When your child is learning to code with their computer, robot, tablet or other screen, it’s not just idle screen time. It’s an active engagement and developing activity that, in the process, teaches them valuable life skills:

Language Skills

Did you know that learning the languages and patterns of computer code, such as HTML, is very similar to learning a different language? The skills your child learns from coding can be directly applied to breaking down grammar rules and syntax of other languages!

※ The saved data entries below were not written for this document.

(* ===== verification/Reporting.v ===== *)
(** * Reporting: events of the app, player and site settings, and the cache.

    The operations of [Echo/EchoClient.swift] that check and clean their
    arguments and pass them to every delegate. *)

From S2P Require Import Prelude SwiftNumbers Interfaces Client Concrete Labels Config UserState.

Section definitions.
Context `{O : Oracle}.

(** ** Identification *)
Definition getAPIVersion : M St string := mret LibraryVersion.
Definition getImplementationVersion : M St string := mret LibraryVersion.

(** The loop of [getComScoreDeviceID]; [deviceID] is its local variable. *)
Fixpoint getComScoreDeviceID_loop (ds : list DelegateRef) (deviceID : option string)
: M St (option string) :=
match ds with
| [] => mret deviceID
| delegate :: ds' =>
    emit (ToDelegate delegate d_clearMedia) ;;
    deviceID ←
      (if isComScoreDelegate delegate then
         answer ← ask (ToDelegate delegate d_getDeviceID)
                      (λ h, answer_delegate_getDeviceID h delegate);
         mret (match answer with Some id => Some id | None => deviceID end)
       else mret deviceID);
    getComScoreDeviceID_loop ds' deviceID
end.

Definition getComScoreDeviceID : M St (option string) :=
ds ← gets delegates;
getComScoreDeviceID_loop ds None.

(** ** Site *)
Definition setDestination (site : Destination) : M St unit := toDelegates (d_setDestination site).

Definition setProducer (site : Producer) : M St unit := toDelegates (d_setProducer site).

Definition setProducer_name (name : string) : M St unit :=
match Producer_producerFromName name with
| Some producer => toDelegates (d_setProducer producer)
| None => log warn "Producer name not recognised. Keeping current producer"
end.

Definition setProducerByMasterbrand (masterbrandName : string) : M St unit :=
match Masterbrand_MasterbrandFromName masterbrandName with
| Some masterbrand => toDelegates (d_setProducer (Masterbrand_producer masterbrand))
| None => log warn "Producer name not recognised. Keeping current producer"
end.

Definition setContentLanguage (language : string) : M St unit :=
toDelegates (d_setContentLanguage language).

Definition setTraceID (t : string) : M St unit := toDelegates (d_setTraceID t).

(** ** Player *)
Definition setPlayerName (name : string) : M St unit :=
if negb (string_isEmpty (trim name)) then
  let name := cleanLabelValue key_PlayerName name in
  toDelegates (d_setPlayerName name)
else mret tt.

Definition setPlayerVersion (version : string) : M St unit :=
if negb (string_isEmpty (trim version)) then
  let version := cleanLabelValue key_PlayerVersion version in
  toDelegates (d_setPlayerVersion version)
else mret tt.

Definition setPlayerDelegate (delegate : PlayerRef) : M St unit :=
modify (set_playerDelegate (Some delegate)).

Definition setPlayerIsPopped (popped : bool) : M St unit :=
toDelegates (d_setPlayerIsPopped popped).

Definition setPlayerWindowState (state : WindowState) : M St unit :=
toDelegates (d_setPlayerWindowState state).

Definition setPlayerVolume (volume : Z) : M St unit :=
if (0 <=? volume) && (volume <=? 100) then toDelegates (d_setPlayerVolume volume)
else log error ("Player volume must be between 1 and 100, supplied: " +:+ pretty volume).

Definition setPlayerIsSubtitled (subtitled : bool) : M St unit :=
toDelegates (d_setPlayerIsSubtitled subtitled).

(** ** Cache *)
Definition setCacheMode (mode : EchoCacheMode) : M St unit :=
active ← gets mediaActive;
if negb active then
  toDelegates (d_setCacheMode mode) ;;
  modify (set_cacheMode mode)
else log error "Cannot call setCacheMode() after avPlayEvent() and before avEndEvent()".

Definition getCacheMode : M St EchoCacheMode := gets cacheMode.

Definition flushCache : M St unit :=
enabled ← gets echoEnabled;
if negb enabled then mret tt else toDelegates d_flushCache.

(** ** Events of the app *)
Definition setCounterName (counterName : string) : M St unit :=
let counterName := cleanCountername counterName in
modify (set_counterNameSet true) ;;
toDelegates (d_setCounterName counterName).

Definition appForegrounded : M St unit := toDelegates d_appForegrounded.
Definition appBackgrounded : M St unit := toDelegates d_appBackgrounded.

Definition viewEvent (counterName : string) (eventLabels : option Labels) : M St unit :=
enabled ← gets echoEnabled;
if negb enabled then mret tt else
let cleansedCounterName := cleanCountername counterName in
let sanitisedLabels := sanitiseEventLabels eventLabels in
modify (set_counterNameSet true) ;;
toDelegates (d_viewEvent cleansedCounterName sanitisedLabels).

Definition userActionEvent (actionType actionName : string) (eventLabels : option Labels)
: M St unit :=
enabled ← gets echoEnabled;
if negb enabled then mret tt else
named ← gets counterNameSet;
if negb named then
  log error "userActionEvent not available before a call to viewEvent (to set counter name)."
else
  let sanitisedLabels := sanitiseEventLabels eventLabels in
  toDelegates (d_userActionEvent actionType actionName sanitisedLabels).

Definition errorEvent (error : string) (eventLabels : option Labels) : M St unit :=
enabled ← gets echoEnabled;
if negb enabled then mret tt else
let eventLabels := sanitiseEventLabels eventLabels in
toDelegates (d_errorEvent error eventLabels).
End definitions.

Section lemmas.
Context `{O : Oracle}.
Implicit Types (s : St) (ds : list DelegateRef).

(** The calls of the loop of [getComScoreDeviceID]. *)
Definition comscore_calls ds : list Call :=
ds ≫= λ d, ToDelegate d d_clearMedia ::
           (if isComScoreDelegate d then [ToDelegate d d_getDeviceID] else []).

Definition comscore_ids (f : DelegateRef → option string) ds : list string :=
omap (λ d, if isComScoreDelegate d then f d else None) ds.

Lemma last_app_cons {A} (x : A) l : last (x :: l) = Some (default x (last l)).
Proof. revert x. induction l as [|y l IH]; intros x; [done|]. by rewrite last_cons_cons, IH. Qed.

Lemma run_getComScoreDeviceID_loop f ds id s :
(∀ h d, d ∈ ds → answer_delegate_getDeviceID h d = f d) →
getComScoreDeviceID_loop ds id s =
  (Ret (match last (comscore_ids f ds) with Some i => Some i | None => id end),
   push (comscore_calls ds) s).
Proof.
revert id s. induction ds as [|d ds IH]; intros id s Hf; run_step; [by rewrite push_nil|].
assert (Hf' : ∀ h d, d ∈ ds → answer_delegate_getDeviceID h d = f d)
  by (intros; apply Hf; by apply list_elem_of_further).
unfold comscore_ids, comscore_calls. simpl.
destruct (isComScoreDelegate d); run_step; rewrite IH by done; unfold push; simpl;
  rewrite <- ?app_assoc; [|done].
rewrite (Hf _ d) by apply list_elem_of_here. destruct (f d) as [i|]; [|done].
rewrite last_app_cons. fold (comscore_ids f ds). by destruct (last (comscore_ids f ds)).
Qed.

(** Calls other than queries for a device identifier. *)
Definition not_query (c : Call) : Prop :=
match c with ToDelegate _ d_getDeviceID => False | _ => True end.

#[export] Instance not_query_dec c : Decision (not_query c).
Proof. destruct c as [? []| | | | | | | | | | | | | | | | | | | | | | | |]; apply _. Defined.

Lemma filter_comscore_calls ds :
filter not_query (comscore_calls ds) = broadcast ds d_clearMedia.
Proof.
unfold comscore_calls, broadcast. induction ds as [|d ds IH]; [done|].
rewrite bind_cons, filter_app, IH, filter_cons_True by done.
destruct (isComScoreDelegate d); [by rewrite filter_cons_False by by intros []|done].
Qed.
End lemmas.

Section properties.
Context `{O : Oracle}.
Implicit Types (s : St).

(** C36. The ComScore device identifier, when each delegate gives one answer to the
    query: it is the one of the last delegate that is a ComScore delegate and has one.
    The delegates are told to clear their media in order, each ComScore delegate is
    asked after that and no other delegate is; so the query has an effect on every
    delegate, while the client keeps its media. *)
Theorem getComScoreDeviceID_correct s f :
(∀ h d, d ∈ s.(client).(delegates) → answer_delegate_getDeviceID h d = f d) →
∃ cs, getComScoreDeviceID s =
    (Ret (last (omap (λ d, if isComScoreDelegate d then f d else None)
                     s.(client).(delegates))), push cs s) ∧
  filter not_query cs = broadcast s.(client).(delegates) d_clearMedia ∧
  cs = s.(client).(delegates) ≫= λ d, ToDelegate d d_clearMedia ::
         (if isComScoreDelegate d then [ToDelegate d d_getDeviceID] else []).
Proof.
intros Hf. exists (comscore_calls s.(client).(delegates)). split.
- unfold getComScoreDeviceID. run_step. rewrite (run_getComScoreDeviceID_loop f) by done.
  unfold comscore_ids. by destruct (last _).
- split; [apply filter_comscore_calls|done].
Qed.

(** The volume is passed on exactly when it is between 0 and 100; otherwise the
  client only logs an error. *)
Theorem setPlayerVolume_bounds s volume :
(0 ≤ volume ≤ 100 →
 setPlayerVolume volume s =
   (Ret tt, push (broadcast s.(client).(delegates) (d_setPlayerVolume volume)) s)) ∧
(¬ 0 ≤ volume ≤ 100 → ∃ msg, setPlayerVolume volume s = (Ret tt, push [Log error msg] s)).
Proof.
unfold setPlayerVolume. split.
- intros [H1 H2]. rewrite (proj2 (Z.leb_le 0 volume)), (proj2 (Z.leb_le volume 100)) by done.
  apply run_toDelegates.
- intros H. destruct ((0 <=? volume) && (volume <=? 100)) eqn:E; [lia|]. by eexists.
Qed.

(** A user action needs a counter name: before one is set it is refused with an
    error, and after a view it reaches every delegate, its type and name as they are
    and its labels sanitised. *)
Theorem userActionEvent_needs_counter_name s ty name labels view view_labels :
s.(client).(echoEnabled) = true → s.(client).(counterNameSet) = false →
let ds := s.(client).(delegates) in
(∃ msg, userActionEvent ty name labels s = (Ret tt, push [Log error msg] s)) ∧
∃ s1 s2, viewEvent view view_labels s = (Ret tt, s1) ∧
  userActionEvent ty name labels s1 = (Ret tt, s2) ∧
  s2.(trace) = s.(trace) ++
    broadcast ds (d_viewEvent (cleanCountername view) (sanitiseEventLabels view_labels)) ++
    broadcast ds (d_userActionEvent ty name (sanitiseEventLabels labels)).
Proof.
intros He Hc ds. split.
- unfold userActionEvent. run_step. rewrite He. run_step. rewrite Hc. by eexists.
- eexists _, _. split; [|split].
  + unfold viewEvent. run_step. rewrite He. run_step. by rewrite run_toDelegates.
  + unfold userActionEvent. run_step. rewrite He. run_step. by rewrite run_toDelegates.
  + simpl. by rewrite <- app_assoc.
Qed.
End properties.

(** ** Witnesses *)
Section witnesses.
#[local] Existing Instances cMediaI cUserI cLabelI cEnumI cConfigI cO.

Lemma getComScoreDeviceID_correct_witness :
∃ cs, getComScoreDeviceID (cState cClient ∅) = (Ret (Some "testDevice"), push cs (cState cClient ∅)) ∧
  filter not_query cs = broadcast [1%positive; 2%positive] d_clearMedia.
Proof.
destruct (getComScoreDeviceID_correct (cState cClient ∅) (λ _, Some "testDevice"))
  as (cs & E & H & _); [done|].
exists cs. split; [etrans; [exact E|reflexivity]|exact H].
Defined.

Lemma setPlayerVolume_bounds_witness :
setPlayerVolume 0 (cState cClient ∅) =
  (Ret tt, push (broadcast [1%positive; 2%positive] (d_setPlayerVolume 0)) (cState cClient ∅)).
Proof. apply (setPlayerVolume_bounds (cState cClient ∅) 0). lia. Defined.

Lemma userActionEvent_needs_counter_name_witness :
∃ msg, userActionEvent "click" "like" None (cState cClient ∅) =
  (Ret tt, push [Log error msg] (cState cClient ∅)).
Proof.
apply (userActionEvent_needs_counter_name (cState cClient ∅) "click" "like" None "home" None);
  reflexivity.
Defined.
End witnesses.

Organizational and Problem-Solving Skills

When you lift an arm to raise a glass of milk to your mouth, you do it without thinking about HOW you do it. As kids try to program the actions of a robot or a computer program or game, they learn to identify all the small steps that, when combined, create the bigger journey. They learn to anticipate obstacles, find creative shortcuts or add unexpected details that improve the experience. We can’t promise that if they successfully get a robot to lift a glass of milk today they’ll send a rocket to Mars in 20 years, but they can definitely have fun trying!

Curiosity, Creativity and Confidence

Kids can make villains’ lairs, rockets or doll houses out of cardboard box and crayons. Imagine what they can do with code! Kids find creative ways to use what they have to build something new. If they want to program a play list, make a LEGO® animal or robot come to life, or even design a new game, they can use the building blocks of code to create their own unique toys, gadgets or engaging stories to play out with friends. That’s a pretty great feeling.

Stronger Future with STEM

Whether your child wants to be a doctor, drive big trucks, be a chef or create art, chances are they’ll be working with one or more of the STEM disciplines: science, technology, engineering or math. They don’t need to be experts at STEM – just learning the basics of coding can give them a much deeper understanding of the technologies they’ll be working with as well as the tools they need to help improve processes and workloads in their field.

The great thing about using legos to introduce coding concepts is that the activities can grow with your children.  Start with the simple ideas and games to really lay the groundwork for what will come and you might be surprised with what your children can come up with!